The state Legislature last month approved Cuomo's bill that would boost the punishment for texting while driving. In May, Cuomo administratively increased the penalty from three to five points on a license for texting, putting it on par with a speeding ticket.
The new law will add texting while driving to the infractions for probationary and junior licenses that can lead to a suspension for 60 days. The law already allowed for the revocation of licenses for new drivers for violations such as speeding, reckless driving and following too closely to another another vehicle.
Records from the state Department of Motor Vehicles recently showed that the highest number of tickets issued for texting while driving since 2009 were for drivers aged 22 to 30. People aged 26 had the most tickets since the initial law took effect in 2009: about 2,300 tickets.

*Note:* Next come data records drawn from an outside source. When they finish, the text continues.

(** With fuel for its nesting, an expression followed by a token that
    does not carry it on is parsed back. *)
Lemma parse_inversion (x : pyx) :
  forall (fuel : nat) (rest : list Py.token),
    need x <= fuel -> stops rest = true ->
    Py.inversion fuel (toks x ++ rest) = Py.Parsed (ast x) rest.
Proof.
  induction x as [p|b|lead x IH|x IH|disj x IHx y IHy]; intros fuel rest Hfuel Hstop.
  - do 3 burn fuel. apply primary_to_inversion; trivial; [discriminate|].
    cbn [toks app Py.primary ast]. now apply no_call_stops.
  - do 3 burn fuel. apply primary_to_inversion; trivial.
    + destruct b; discriminate.
    + destruct b; cbn [toks app Py.primary ast]; now apply no_call_stops.
  - burn fuel. cbn [toks app ast]. rewrite inversion_not, IH; trivial.
    cbn [need] in Hfuel. lia.
  - do 5 burn fuel. cbn [need] in Hfuel. cbn [toks ast].
    apply primary_to_inversion; trivial; [discriminate|].
    repeat first [rewrite <- app_comm_cons | rewrite <- app_assoc]. cbn [app].
    rewrite primary_group by apply toks_not_close.
    rewrite disjunction_step, conjunction_step, IH by (trivial; lia).
    cbv beta iota. now apply no_call_stops.
  - do 7 burn fuel. cbn [need] in Hfuel. cbn [toks ast].
    apply primary_to_inversion; trivial; [discriminate|].
    repeat first [rewrite <- app_comm_cons | rewrite <- app_assoc]. cbn [app].
    rewrite primary_group by apply toks_not_close.
    destruct disj.
    + rewrite disjunction_step, conjunction_step, IHx by (trivial; lia).
      cbv beta iota.
      rewrite disjunction_step, conjunction_step, IHy by (trivial; lia).
      cbv beta iota. now apply no_call_stops.
    + rewrite disjunction_step, conjunction_step, IHx by (trivial; lia).
      cbv beta iota.
      rewrite conjunction_step, IHy by (trivial; lia).
      cbv beta iota. now apply no_call_stops.
Qed.

Lemma parse_text (x : pyx) :
  need x + 2 <= Py.fuel ->
  Py.disjunction Py.fuel (toks x) = Py.Parsed (ast x) [].
Proof.
  intros H. remember Py.fuel as fuel eqn:E. clear E.
  destruct fuel as [|[|fuel]]; try lia.
  rewrite disjunction_step, conjunction_step.
  rewrite <- (app_nil_r (toks x)), parse_inversion by (trivial; lia).
  reflexivity.
Qed.

(** *** Evaluation *)

Definition bound (locals : Py.dict) (v : ascii -> bool) (p : ascii) : Prop :=
  Py.get locals (String p "") = Some (Py.VBool (v p)).

Fixpoint names (x : pyx) : list ascii :=
  match x with
  | PName p => [p]
  | PConst _ => []
  | PNot _ x | PParen x => names x
  | PBin _ x y => names x ++ names y
  end.

Lemma evaluate_ast (globals locals : Py.dict) (v : ascii -> bool) (x : pyx) :
  (forall p, In p (names x) -> bound locals v p) ->
  Py.evaluate globals locals (ast x) = Some (Py.Returns (Py.VBool (value_of v x))).
Proof.
  induction x as [p|b|lead x IH|x IH|disj x IHx y IHy]; intros H;
    cbn [ast Py.evaluate value_of names] in *.
  - rewrite (H p) by now left. reflexivity.
  - reflexivity.
  - now rewrite IH.
  - now apply IH.
  - assert (Hx : Py.evaluate globals locals (ast x)
                 = Some (Py.Returns (Py.VBool (value_of v x))))
      by (apply IHx; intros p Hp; apply H, in_or_app; now left).
    assert (Hy : Py.evaluate globals locals (ast y)
                 = Some (Py.Returns (Py.VBool (value_of v y))))
      by (apply IHy; intros p Hp; apply H, in_or_app; now right).
    destruct disj; cbn [Py.evaluate]; rewrite Hx; cbn [Py.truthy];
      destruct (value_of v x); cbn [orb andb]; trivial.
Qed.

Cuomo has increased penalties for texting while driving in recent years. It was changed in 2011 from a secondary offense to a primary offense, allowing police to pull someone over directly for it.
Texting-while-driving tickets have soared in recent years in New York, but only 44 percent have led to convictions so far, state records reviewed last month by Gannett's Albany Bureau found.
The review found that a backlog of court cases, the ability to plea down the charges and the difficulty in proving a person was texting and driving has made convictions elusive.